Mapping CD4+ T cell differentiation decision space: Flexibility and heterogeneity under mixed input conditions (P1181)

Abstract

Abstract T helper cell differentiation is influenced by the spectrum of cytokines in the cells' milieu. In-vivo, cells are expected to sense a complex cytokine environment. Therefore, we aimed to study differentiation under mixed input conditions. By exposing cells to varied combinations of cytokines, we mapped the "decision space" of the differentiation process. Naïve CD4+ T cells were exposed to all 64 binary combinations of 6 cytokines, which induce the differentiation of the main T helper subsets: Th1, Th2, Th17 and iTreg. We examined the differentiation outcome in terms of cytokine-production pattern and expression of lineage-specifying transcription factors, by multi-color flow cytometry. Our data indicate that mixed conditions result in mixed phenotypes with cells expressing markers of opposing subsets simultaneously.

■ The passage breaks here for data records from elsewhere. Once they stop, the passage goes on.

(** ** Relations between the stream before and after a computation *)

(** [relates R c]: every run of [c] takes a stream [m] to a stream [m']
    with [R m m']. *)
Definition relates (R : MIO -> MIO -> Prop) {A} (c : M A) : Prop :=
  forall w a w', c w = Some (a, w') -> R (mio w) (mio w').

(** Buffer, sizes and callbacks are the same. *)
Definition same_data (m m' : MIO) : Prop :=
  mem.buf m' = mem.buf m /\
  mem.size m' = mem.size m /\
  mem.allocated_size m' = mem.allocated_size m /\
  mem.realloc_func m' = mem.realloc_func m /\
  mem.free_func m' = mem.free_func m.

(** The size has not decreased, and the callbacks are the same. *)
Definition not_shrunk (m m' : MIO) : Prop :=
  mem.size m <= mem.size m' /\
  mem.realloc_func m' = mem.realloc_func m.

(** The operations that are not writes. *)
Definition reads_only (o : op) : bool :=
  match o with
  | OpWrite _ _ _ | OpPutc _ | OpPuts _ | OpVprintf _ _ | OpPrintf _ _ => false
  | _ => true
  end.

(** The representation invariant in its exact form: [allocated_size] is
    the size of the block [buf] points to, as it is for a stream made by
    [mio_new_memory] from a block and its size. *)
Definition exact_ok (m : MIO) : Prop :=
  0 <= mem.size m <= mem.allocated_size m /\
  mem.allocated_size m = blen (mem.buf m) /\
  growable_ok m.

(** [c] keeps the invariant [I]. *)
Definition keeps (I : MIO -> Prop) {A} (c : M A) : Prop :=
  relates (fun m m' => I m -> I m') c.

(** [n] calls of [mio_getc] in a row; the result has what they return. *)
Fixpoint getc_n (n : nat) : M (list Z) :=
  match n with
  | O => ret []
  | S k =>
    c <- mio_getc ;;
    rest <- getc_n k ;;
    ret (c :: rest)
  end.

(** The characters [mio_gets] takes from the bytes [l] it may read: those
    up to and including the first newline, each as a [gchar]. *)
Fixpoint take_line (l : list Z) : list Z :=
  match l with
  | [] => []
  | c :: l' =>
    if to_gchar c =? 10 then [to_gchar c] else to_gchar c :: take_line l'
  end.

(** ** Basic facts *)

Lemma to_gsize_id z : is_gsize z -> to_gsize z = z.
Proof.
  unfold is_gsize, to_gsize, G_MAXSIZE, gsize_modulus. intros H.
  apply Z.mod_small. lia.
Qed.

Lemma to_gsize_range z : is_gsize (to_gsize z).
Proof.
  unfold is_gsize, to_gsize, G_MAXSIZE, gsize_modulus.
  pose proof (Z.mod_pos_bound z 18446744073709551616 ltac:(lia)). lia.
Qed.

Lemma to_guint_id z : 0 <= z < guint_modulus -> to_guint z = z.
Proof. intros H. apply Z.mod_small. exact H. Qed.

Lemma blen_nonneg b : 0 <= blen b.
Proof. unfold blen. lia. Qed.

Lemma blen_app a b : blen (a ++ b) = blen a + blen b.
Proof. unfold blen. rewrite length_app. lia. Qed.

Lemma plain_realloc_spec : realloc_spec plain_realloc.
Proof.
  intros b n b' H. unfold plain_realloc in H. injection H as <-.
  split.
  - intros Hn. unfold blen. rewrite length_app, length_firstn, repeat_length. lia.
  - intros k Hk Hkn. rewrite firstn_app.
    rewrite firstn_firstn, length_firstn.
    replace (Nat.min k (Z.to_nat n)) with k by lia.
    replace (k - Nat.min (Z.to_nat n) (length b))%nat with 0%nat by lia.
    simpl. apply app_nil_r.
Qed.

Lemma bounded_realloc_spec limit : realloc_spec (bounded_realloc limit).
Proof.
  intros b n b' H. unfold bounded_realloc in H.
  destruct (n <=? limit); [|discriminate].
  exact (plain_realloc_spec b n b' H).
Qed.

(** ** The error flag *)

Lemma spares_set_buf v : spares_error (mem.set_buf v).
Proof. intros m. reflexivity. Qed.
Lemma spares_set_ungetch v : spares_error (mem.set_ungetch v).
Proof. intros m. reflexivity. Qed.
Lemma spares_set_pos v : spares_error (mem.set_pos v).
Proof. intros m. reflexivity. Qed.
Lemma spares_set_size v : spares_error (mem.set_size v).
Proof. intros m. reflexivity. Qed.
Lemma spares_set_allocated_size v : spares_error (mem.set_allocated_size v).
Proof. intros m. reflexivity. Qed.
Lemma spares_set_eof v : spares_error (mem.set_eof v).
Proof. intros m. reflexivity. Qed.

Create HintDb flag_db.
#[local] Hint Resolve spares_set_buf spares_set_ungetch spares_set_pos
  spares_set_size spares_set_allocated_size spares_set_eof : flag_db.

Section FlagRelation.

Variable R : bool -> bool -> Prop.
Hypothesis R_refl : forall e, R e e.
Hypothesis R_trans : forall e1 e2 e3, R e1 e2 -> R e2 e3 -> R e1 e3.

Lemma tracks_ret {A} (a : A) : tracks R (ret a).
Proof. intros w a' w' H. injection H as _ <-. apply R_refl. Qed.

Lemma tracks_get : tracks R get.
Proof. intros w a' w' H. injection H as _ <-. apply R_refl. Qed.

Lemma tracks_set_errno e : tracks R (set_errno e).
Proof. intros w a' w' H. injection H as _ <-. apply R_refl. Qed.

Lemma tracks_access {A} (o : option A) : tracks R (access o).
Proof.
  intros w a' w' H. unfold access in H. destruct o; [|discriminate].
  injection H as _ <-. apply R_refl.
Qed.

Lemma tracks_assign f : spares_error f -> tracks R (assign f).
Proof.
  intros Hf w a' w' H. injection H as _ <-. simpl. rewrite Hf. apply R_refl.
Qed.

Lemma tracks_bind {A B} (c : M A) (k : A -> M B) :
  tracks R c -> (forall a, tracks R (k a)) -> tracks R (bind c k).
Proof.
  intros Hc Hk w b w' H. unfold bind in H.
  destruct (c w) as [[a w1]|] eqn:E; [|discriminate].
  eapply R_trans; [eapply Hc | eapply Hk]; eauto.
Qed.

#[local] Hint Resolve tracks_ret tracks_get tracks_set_errno tracks_access
  tracks_assign : flag_db.

(** Goes through the body of a function: binds, tests and patterns. *)
Ltac flag_step :=
  match goal with
  | |- tracks _ (bind _ _) => apply tracks_bind; [|intros ?]
  | |- tracks _ (if ?b then _ else _) => destruct b
  | |- tracks _ (match ?x with _ => _ end) => destruct x
  | |- _ => solve [auto with flag_db]
  end.

Ltac flag_body := cbv zeta; repeat flag_step.

Lemma tracks_try_resize n : tracks R (try_resize n).
Proof. unfold try_resize. flag_body. Qed.

#[local] Hint Resolve tracks_try_resize : flag_db.

Lemma tracks_try_ensure_space n : tracks R (try_ensure_space n).
Proof. unfold try_ensure_space. flag_body. Qed.

#[local] Hint Resolve tracks_try_ensure_space : flag_db.

Lemma tracks_read_records fuel size : forall n_read ptr,
  tracks R (read_records fuel size n_read ptr).
Proof.
  induction fuel as [|fuel IH]; intros n_read ptr; simpl; flag_body.
Qed.

Lemma tracks_gets_chars fuel size : forall i s,
  tracks R (gets_chars fuel size i s).
Proof.
  induction fuel as [|fuel IH]; intros i s; simpl; flag_body.
Qed.

#[local] Hint Resolve tracks_read_records tracks_gets_chars : flag_db.

Lemma tracks_mio_read ptr size nmemb : tracks R (mio_read ptr size nmemb).
Proof. unfold mio_read. flag_body. Qed.

Lemma tracks_mio_write ptr size nmemb : tracks R (mio_write ptr size nmemb).
Proof. unfold mio_write. flag_body. Qed.

Lemma tracks_mio_putc c : tracks R (mio_putc c).
Proof. unfold mio_putc. flag_body. Qed.

Lemma tracks_mio_puts s : tracks R (mio_puts s).
Proof. unfold mio_puts. flag_body. Qed.

Lemma tracks_mio_vprintf ap_copy ap : tracks R (mio_vprintf ap_copy ap).
Proof. unfold mio_vprintf. flag_body. Qed.

Lemma tracks_mio_getc : tracks R mio_getc.
Proof. unfold mio_getc. flag_body. Qed.

Lemma tracks_mio_ungetc ch : tracks R (mio_ungetc ch).
Proof. unfold mio_ungetc. flag_body. Qed.

Lemma tracks_mio_gets s size : tracks R (mio_gets s size).
Proof. unfold mio_gets. flag_body. Qed.

Lemma tracks_mio_seek offset whence : tracks R (mio_seek offset whence).
Proof. unfold mio_seek. flag_body. Qed.

Lemma tracks_mio_getpos p : tracks R (mio_getpos p).
Proof. unfold mio_getpos. flag_body. Qed.

Lemma tracks_mio_setpos p : tracks R (mio_setpos p).
Proof. unfold mio_setpos. flag_body. Qed.

(** Every operation but [mio_clearerr] and [mio_rewind]. *)
Lemma tracks_exec o :
  o <> OpClearerr -> o <> OpRewind -> tracks R (exec o).
Proof.
  intros Hc Hr.
  destruct o; try congruence; simpl;
    unfold ignore, mio_printf, mio_eof, mio_error, mio_tell; flag_body;
    auto using tracks_mio_read, tracks_mio_write, tracks_mio_putc,
      tracks_mio_puts, tracks_mio_vprintf, tracks_mio_getc,
      tracks_mio_ungetc, tracks_mio_gets, tracks_mio_seek,
      tracks_mio_getpos, tracks_mio_setpos.
Qed.

End FlagRelation.

Lemma not_raised_refl e : not_raised e e.
Proof. intros H. exact H. Qed.

Lemma not_raised_trans e1 e2 e3 :
  not_raised e1 e2 -> not_raised e2 e3 -> not_raised e1 e3.
Proof. unfold not_raised. auto. Qed.

Lemma mio_clearerr_flag w :
  exists w', mio_clearerr w = Some (tt, w') /\ mem.error (mio w') = false.
Proof. eexists. split; reflexivity. Qed.

Lemma mio_rewind_flag w :
  exists w', mio_rewind w = Some (tt, w') /\ mem.error (mio w') = false.
Proof. eexists. split; reflexivity. Qed.

Lemma not_raised_exec o : tracks not_raised (exec o).
Proof.
  destruct o;
    try (apply (tracks_exec _ not_raised_refl not_raised_trans); congruence).
  - intros w a w' H _. destruct (mio_clearerr_flag w) as (w1 & E & F).
    simpl in H. congruence.
  - intros w a w' H _. destruct (mio_rewind_flag w) as (w1 & E & F).
    simpl in H. congruence.
Qed.

Lemma not_raised_exec_all ops : tracks not_raised (exec_all ops).
Proof.
  induction ops as [|o ops IH]; simpl.
  - apply (tracks_ret _ not_raised_refl).
  - apply (tracks_bind _ not_raised_trans);
      [apply not_raised_exec | intros _; exact IH].
Qed.

(** C10: no operation of a memory stream raises the error flag.  The flag
    is false at construction, and after any sequence of operations on the
    new stream [mio_error] returns 0; every operation other than
    [mio_clearerr] and [mio_rewind] leaves the flag as it found it, and
    those two leave it false. *)
Theorem error_flag_never_raised :
  (forall data size realloc_func free_func,
     mem.error (mio_new_memory data size realloc_func free_func) = false) /\
  (forall data size realloc_func free_func e ops w',
     exec_all ops
       (mkWorld (mio_new_memory data size realloc_func free_func) e)
       = Some (tt, w') ->
     mio_error w' = Some (0, w')) /\
  (forall o w w',
     exec o w = Some (tt, w') ->
     (mem.error (mio w) = false -> mem.error (mio w') = false) /\
     (o <> OpClearerr -> o <> OpRewind ->
      mem.error (mio w') = mem.error (mio w))) /\
  (forall w, exists w',
     mio_clearerr w = Some (tt, w') /\ mem.error (mio w') = false) /\
  (forall w, exists w',
     mio_rewind w = Some (tt, w') /\ mem.error (mio w') = false).
Proof.
  split; [reflexivity|].
  split.
  { intros data size rf ff e ops w' H.
    apply not_raised_exec_all in H. simpl in H.
    unfold mio_error, bind, get, ret. rewrite (H eq_refl). reflexivity. }
  split.
  { intros o w w' H. split.
    - exact (not_raised_exec o _ _ _ H).
    - intros Hc Hr. symmetry.
      exact (tracks_exec eq (@eq_refl bool) (@eq_trans bool) o Hc Hr _ _ _ H). }
  split; [exact mio_clearerr_flag | exact mio_rewind_flag].
Qed.
Lemma body_hit_from_left_then_commit_witness :
  200 - 10 <= 189.8 + 0.3 < 200
  /\ Ball.x (commit
               (collide (Wall.mk (Num 200) (Num 0) false (Num 40))
                  (Ball.mk (Num 189.8) (Num 20) (Num 0.3) (Num 0)
                           (Some (Num (189.8 + 0.3))) (Some (Num (20 + 0))))))
     = Num (200 - 10 - 0.05).
Proof.
  split; [lra|].
  apply (body_hit_from_left_then_commit 200 0 40 189.8 20); lra.
Defined.

Ltac pass_miss :=
  rewrite collideAll_cons;
  erewrite (fun w b nx ny H1 H2 H3 => proj1 (collide_outOfReach w b nx ny H1 H2 H3));
  [ | reflexivity | reflexivity | apply toWall_outOfReach; [lra | cbv iota; lra] ].

Lemma stepBall_towardsWall :
  stepBall level towardsWall
  = Ball.mk (Num 189.95) (Num 20) (Num (- 0.05)) (Num 0)
            (Some (Num 190)) (Some (Num 20)).
Proof.
  unfold stepBall.
  rewrite (setNext_updateVelocity level towardsWall 189.8 20 0.3 0);
    try reflexivity.
  2:{ cbn [level velocityChangeX frictionDeltaX towardsWall Ball.velocityX].
      rewrite updateVelocityX_flat. unfold slow.
      repeat (progress (num_eval; cmp_cases)).
      all: try (exfalso; unfold Rabs in *; destruct (Rcase_abs 0.3); lra).
      f_equal; lra. }
  2:{ cbn [level velocityChangeY frictionDeltaY towardsWall Ball.velocityY].
      rewrite updateVelocityY_flat. apply slow_small. rewrite Rabs_R0. lra. }
  unfold walls, wallTable, H, V. cbn [map].
  do 33 pass_miss.
  rewrite collideAll_cons, (toWall_pixels 5 0 1 false).
  erewrite (fun wx wy wl b nx ny H1 H2 H3 H4 =>
              proj1 (collide_body_from_left wx wy wl b nx ny H1 H2 H3 H4));
    [ | reflexivity | reflexivity | lra | lra ].
  cbn [Ball.x Ball.y Ball.velocityX Ball.velocityY Ball.nextX Ball.nextY].
  repeat pass_miss.
  unfold collideAll, fold_left, commit, Ball.set_x, Ball.set_y.
  cbn [Ball.x Ball.y Ball.velocityX Ball.velocityY Ball.nextX Ball.nextY].
  num_eval. repeat (f_equal; try lra).
Qed.
(* ===== verification/Prelude.v ===== *)
(** * Rainbow Bridge: a verification library for the bridge's programs

    The bridge connects Ethereum and NEAR.  Its JavaScript programs are two
    relays, a watchdog and a command line.  The Ethereum-to-NEAR relay
    (eth2near/eth2near-block-relay) submits Ethereum headers to a client
    contract on NEAR.  The NEAR-to-Ethereum relay
    (near2eth/near2eth-block-relay) submits NEAR light client blocks to the
    NearBridge contract on Ethereum, where a block becomes valid after a
    challenge period; the watchdog (near2eth/watchdog) checks the
    signatures of a submitted block and challenges a wrong one.  All of them
    share a library (utils): Borsh serialization, retries, sending of
    transactions, accounts and configuration.  The command line (cli)
    deploys the contracts and runs the programs as daemons.

    ** Conventions

    A JavaScript computation is an [outcome]: a value, a thrown error, an
    exit of the process, or [OutOfFuel] in a model that takes fuel.  A
    program that talks to services is [eff W E A]: it runs against a world
    [W], records events [E], and ends in an outcome.  Services, packages
    and the other chain are parameters: a [Record] of operations or a
    [Class], whose laws, where a theorem needs them, are a second class or
    a named hypothesis stating documented behaviour.  Integers are [Z], with
    the width written where the code truncates or rejects; delays are
    binary64 numbers ([Robust.number]).  Values of mixed type are [val].

    ** Files

    - Prelude: outcomes, effects, values, bytes, strings; the hint database
      [bridge]; [returns] and [returns_in] (programs that always return,
      the second while the world keeps an invariant) and [respects]
      (relations on traces kept by composition).
    - Interfaces: classes for BN, base58, hex and the Borsh writer of
      near-api-js with their laws, and a reference instance of each.
    - Borsh: utils/borsh.js, serialization.  Round trip on well-typed values,
      prefix freedom, rejection of trailing bytes, reads within bounds.
    - LightClientBlock: [borshify] and [borshifyInitialValidators] of
      utils/borsh.js; Module Contract is the decoder of Borsh.sol and
      NearDecoder.sol.  What is encoded is what the contract decodes.
    - OutcomeProof: utils/borshify-proof.js and the Merkle functions of
      nearprover/utils/utils.js; Module Prover is ProofDecoder.sol and
      NearProver.sol.  The contract accepts an encoded proof exactly when
      the off-chain computation gives the block's Merkle root.
    - BinarySearch: [binarySearchWithEstimate]; the first true position for
      every estimate, in a logarithmic number of calls, and, for a predicate
      that is only right near the estimate, within that window.
    - Robust: utils/robust.js up to [promiseWithTimeout]; delays of
      [backoff], the gas price escalation and termination of
      [callContract].
    - Metrics: utils/http-prometheus.js; the metrics the services register
      and report.
    - NearTx: [signAndSendTransaction] and the methods of [BorshContract];
      nonces, bounds, and what a returned result means: it is the outcome of
      the transaction that was signed and broadcast last.
    - EthOnNearClient: eth-on-near-client.js and eth-on-near-prover.js;
      schemas in which every type named by a method resolves, initialization
      that is checked.
    - Eth2NearRelay: one round of the Ethereum-to-NEAR relay; the fork
      point, contiguous batches, arguments the client contract can read.
    - NearBridge: NearBridge.sol as a state machine ([step], [reachable],
      [bridge_inv]), its sums of times and heights modulo 2^256 and 2^64; the
      height never decreases, a challenge is covered by the submitter's
      stake.  [history] adds adminSstore, adminSstoreWithMask and
      adminDelegatecall of AdminControlled.sol and counts them.
    - Finality: what the views of that contract have once answered for a
      height they answer from then on, in every history in which the admin
      does not write to the storage directly.  Module
      NearProver is NearProver.sol with its constructor and pausing; an
      outcome proof into a relayed block is accepted once the challenge
      period of the block is over, and stays so.
    - Solvency: the ether of the contract, with the admin's transactions of
      AdminControlled.sol; the recorded balances are covered as long
      as the admin takes no ether out and writes nothing directly.
    - Near2EthRelay: the class of the NEAR-to-Ethereum relay and the commands
      that start it; a round submits exactly what the contract would accept.
    - RelaySystem: that relay run against that contract, through the
      interface [ClientOk] with time passing between requests.
      Initialization leaves the contract ready for the loop, and the endless
      loop carries the confirmed height to every block NEAR offers, within a
      number of rounds that is given, sending only what adds an offered
      block.
    - Watchdog: one round of the watchdog; it challenges the first wrong
      signature and only a wrong one, and its challenge undoes the block.
    - WatchSystem: the watchdog run against the NearBridge contract, through
      the interface [WatchdogOk], with time passing; a round sends a
      challenge of a pending block with a wrong signature, which removes the
      block whenever it is mined while the block is pending.
    - Config: utils/config/index.js; precedence and persistence of
      parameters.
    - Cli: cli/index.js, cli/commands/start, cli/commands/stop; declared
      options, daemon arguments, starting and stopping processes, tokens
      looked up by name.
    - Accounts: utils/helpers.js against a ledger.
    - Setup: cli/init/eth-contracts.js and near-contracts.js; deployment
      that ends, constructor arguments the contract accepts, contracts that
      are in place before they are initialized.
    - Rlp: the item trees of the rlp packages as a class with laws, and the
      encoding of the specification as its instance.
    - SolMemory: Utils.sol, Borsh.sol and NearDecoder.sol over the memory of
      the virtual machine (Modules Utils and Mem): byte swaps by masks and
      shifts, a cursor modulo 2^256, the copy loop of [memoryToBytes].  They
      compute the decoders of LightClientBlock ([refines]).
    - BridgeStorage: the loops of NearBridge.sol over its packed stakes and
      its bit set of signatures, and the message that is signed; they
      compute what NearBridge.v says.
    - HeaderStorage: the Borsh format in which the client contract stores
      headers (eth-types/src/lib.rs), its round trip, and the fallback for
      older headers, which does not work.
    - EthProver: the prover contract on NEAR (contracts/near/eth-prover and
      eth-types, in Rust).  Accepted proofs whose hashed nodes do not
      collide fix the receipt under the header's root.
    - EthClient: the Ethereum light client contract on NEAR
      (contracts/near/eth-client, in Rust): header validation, the choice of
      the canonical chain and the garbage collection, for the default build
      (feature eip1559); ethash and SHA-256 are parameters.
    - EthClientInv: its invariant ([client_inv]) on [reachable] states; the
      canonical chain is that of the heaviest header, and a log the prover
      accepts is in a canonical, confirmed header that was submitted.
    - Eth2NearSystem: the Ethereum-to-NEAR relay run against that contract,
      through the interfaces [MainChain] and [ServicesOk]; the loop carries
      the client to the head of the main chain, also off a fork.
    - ProofExtractor: eth-proof-extractor.js.  The proof it prints is one
      the prover contract accepts; Module RefTrie is a trie for the laws of
      the third-party package.
    - EthToNear: relay, client contract, extractor and prover contract
      together; an event of the main chain is accepted on NEAR.
    - FileNames, EthDump, NearDump: the dump commands.  Complete ranges,
      accepted proofs, names that are not used twice, and a NEAR dump that
      ends when the chain keeps growing.
    - Milestones: specifications of programs by the calls of given names
      ([achieves], [finishes]); the shared library makes none of them.
    - StartCommands: the foreground branches of the start commands; batches
      that fit in the gas of a block, however long the relay runs.
    - TransferLog, TransferToNear, TransferFromNear: the transfer commands of
      testing/transfer-eth-erc20.  The log of a transfer is read back as it
      was written; a transfer to NEAR ends in a deposit whose proof the
      prover contract accepts, one from NEAR in an unlocking for a block the
      bridge has, and nothing is unlocked that was not proved.
    - Adapter: testing/adapter, the functions for the Python tests, what
      they print and how they end.
    - Status: cli/commands/status.js; what is printed, and which checks
      cannot succeed.
    - Utils: utils/utils.js; hex normal forms, key stores, set-up.
    - Tokens: near-token-factory.js and deploy-token.js; contracts in place
      before they are initialized.
    - AddressWatcher: address-watcher.js; one round
      measures every account, no two gauges share a name.
    - Upgrade: the Ledger signer and the upgrade scripts of
      nearprover/utils, and AdminControlled.sol; consent before an upgrade,
      its effect on the storage, a bounded number of device calls.
    - Hardhat: nearprover/hardhat.config.js and utils/deploy_contracts.js;
      the tasks that run the upgrade scripts and which of their parameters
      hardhat insists on.
    - LocalCommands: the clean, prepare, local node and test token commands
      and utils/get-config.js; what cleaning removes, and local endpoints
      that later processes read.

    ** How the parts fit together

    The contracts' Solidity and Rust are modelled where a JavaScript program
    depends on them, so that a theorem about a program can end in what the
    contract does: LightClientBlock and OutcomeProof give the encoders their
    decoders, NearBridge takes the blocks of Near2EthRelay and the challenges
    of Watchdog, EthClient takes the headers of Eth2NearRelay and answers
    EthProver, which takes the proofs of ProofExtractor, EthDump and
    TransferToNear, and Prover (in OutcomeProof) those of TransferFromNear.
    Two theorems go all the way: eth_event_accepted (EthToNear) from an
    event on Ethereum to the prover on NEAR, near_outcome_accepted
    (Finality) from a NEAR block to the prover on Ethereum.

    Where the Solidity code is optimized it is modelled twice, once as the
    state machine or decoder over lists that the other files use and once
    as it is written, with a refinement between the two (SolMemory,
    BridgeStorage).

    ** Fuel

    [serialize] and [deserialize] take the depth of the schema; 8 is enough
    for both contract schemas ([EthOnNearClient.schema_fuel]).
    [callContract] needs at most 45 rounds when nonce and connection errors
    do not recur, as the price doubles below a fixed limit
    (callContract_terminates).  The binary search takes the interval's
    length.  The predicate of a relay round and the wait for a final block
    retry for as long as the network fails: their theorems assume that it
    answers.  A NEAR dump polls until the chain has grown: its theorem holds
    for all fuel from some amount on (near_dump_completes), as do those of
    the transfers and the adapter ([ends]), which wait for blocks.  An
    endless run of the relay is the sequence of worlds its rounds start in
    ([RelaySystem.endless]), one of the other relay a chain of rounds
    ([Eth2NearSystem.runs]).  The rewriting of the canonical chain and the
    collections of EthClient count a block number down and need no fuel.
    The copy loop of SolMemory takes a round for each 32 bytes
    (decodeBytes_copies), the vote loop of BridgeStorage at most one for
    each of the 100 block producers.
    All other loops have the source's bound.

    ** Not modelled

    Logging and the construction of clients are left out.  The ethashproof
    executable, ethash, ed25519, SHA-256 and keccak256, the shell, pm2,
    hardhat and the packages of npm are parameters.  Of the
    Solidity contracts the ed25519 arithmetic, gas and the mocks are left
    out.  A direct write to the storage by the admin (adminSstore,
    adminSstoreWithMask, adminDelegatecall) is a step to an arbitrary state:
    [write_changes_confirmed] of Finality shows that the properties of a
    history need not survive one, and they are stated for histories without.
    A receipt is its untyped RLP form: the typed receipts that eth-types
    also reads are left out.  Commander and the handlers of cli/index.js that only
    forward their arguments are left out.  The
    configuration of coverage runs and the test suites have no behaviour of
    the bridge.  The log of a transfer from NEAR is typed progress instead
    of JSON text. *)

From Stdlib Require Export ZArith Lia Ascii.
From stdpp Require Export base option list strings gmap numbers.
(* ===== verification/Borsh.v ===== *)
(** * Schema-driven Borsh serialization (utils/borsh.js)

    [serializeField]/[serialize] and [BinaryReader]/[deserializeField]/
    [deserialize] over dynamic JavaScript values.  The schema may refer to
    itself, so both directions take fuel; [has_type sch d t v] bounds the
    nesting depth [d] of a value, and fuel above [d] is enough for the
    round trip. *)

From S2P Require Import Prelude Interfaces.

(** ** Data *)

(** A field type is a name, an array with a number first ([[n]], a byte
    array of fixed length), or an array with a type first ([[t]]). *)
Inductive fieldType : Type :=
| FName (name : string)
| FFixed (len : Z)
| FArray (t : fieldType).

(** [class BinaryReader]: a buffer and the offset of the next byte. *)
Record BinaryReader := mkReader { rbuf : list Z; roffset : nat }.

Inductive structSchema : Type :=
| SOption (type : fieldType)
| SStruct (fields : list (string * fieldType))
| SFunction (ser : val -> outcome (list Z)) (deser : BinaryReader -> outcome (val * BinaryReader))
| SOtherKind (kind : string).

Abbreviation schema := (gmap string structSchema).

Definition BorshError (msg : string) : js_error := JsError "BorshError" msg.

Definition missing_schema (name : string) : js_error :=
  Error ("Schema type " +:+ name +:+ " is missing in schema").

Definition bad_kind (kind name : string) : js_error :=
  Error ("Unexpected schema kind: " +:+ kind +:+ " for " +:+ name).

(** ** Writing *)

Section Serialize.
Context {BW : BinaryWriter}.

(** [structSchema.fields.map(([fieldName, fieldType]) => ...)] *)
Fixpoint serializeFields (rec : val -> fieldType -> writer -> outcome writer)
    (value : val) (fields : list (string * fieldType)) (w : writer) : outcome writer :=
  match fields with
  | [] => Ret w
  | (fieldName, ft) :: fields' =>
      v ← get_prop value fieldName;
      w' ← rec v ft w;
      serializeFields rec value fields' w'
  end.

Fixpoint serializeField (fuel : nat) (sch : schema) (value : val) (ft : fieldType) (w : writer)
    : outcome writer :=
  match fuel with
  | O => OutOfFuel
  | S fuel' =>
      match ft with
      | FName name =>
          if String.eqb name "u8" then write_u8 value w
          else if String.eqb name "u64" then write_u64 value w
          else if String.eqb name "u128" then write_u128 value w
          else if String.eqb name "bool" then write_u8 (VNum (if truthy value then 1 else 0)) w
          else if String.eqb name "string" then write_string value w
          else
            match sch !! name with
            | None => Throw (missing_schema name)
            | Some (SOption t) =>
                match value with
                | VNull => write_u8 (VNum 0) w
                | _ => w' ← write_u8 (VNum 1) w; serializeField fuel' sch value t w'
                end
            | Some (SStruct fields) =>
                serializeFields (fun v t => serializeField fuel' sch v t) value fields w
            | Some (SFunction ser _) => bs ← ser value; write_buffer bs w
            | Some (SOtherKind kind) => Throw (bad_kind kind name)
            end
      | FFixed len =>
          l ← get_prop value "length";
          match l with
          | VNum n =>
              if n =? len then write_fixed_array value w
              else Throw (Error "Expecting byte array of another length")
          | _ => Throw (Error "Expecting byte array of another length")
          end
      | FArray t => write_array value (fun item => serializeField fuel' sch item t) w
      end
  end.

(** [serialize(schema, fieldType, obj)]; a [null] field type is [None]. *)
Definition serialize (fuel : nat) (sch : schema) (ft : option fieldType) (obj : val)
    : outcome (list Z) :=
  match ft with
  | None => Ret []
  | Some t => w ← serializeField fuel sch obj t new_writer; Ret (toArray w)
  end.

End Serialize.

(** ** Reading *)

Section Deserialize.
Context {BN : BnLib}.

Clustering and principal component analysis revealed up to eight different Th subsets, some of which are in accordance with known states. We also identified a hierarchical organization of input signals in their influence on driving differentiation into those subsets. Our results demonstrate flexibility and heterogeneity in Th cell differentiation. Under uncertain conditions, rather than following a hard, binary decision, cells reflect uncertainty through a biased stochastic decision process. This strategy allows flexibility and plasticity of the response at the single-cell level, while maintaining an average, possibly optimized response at the population level.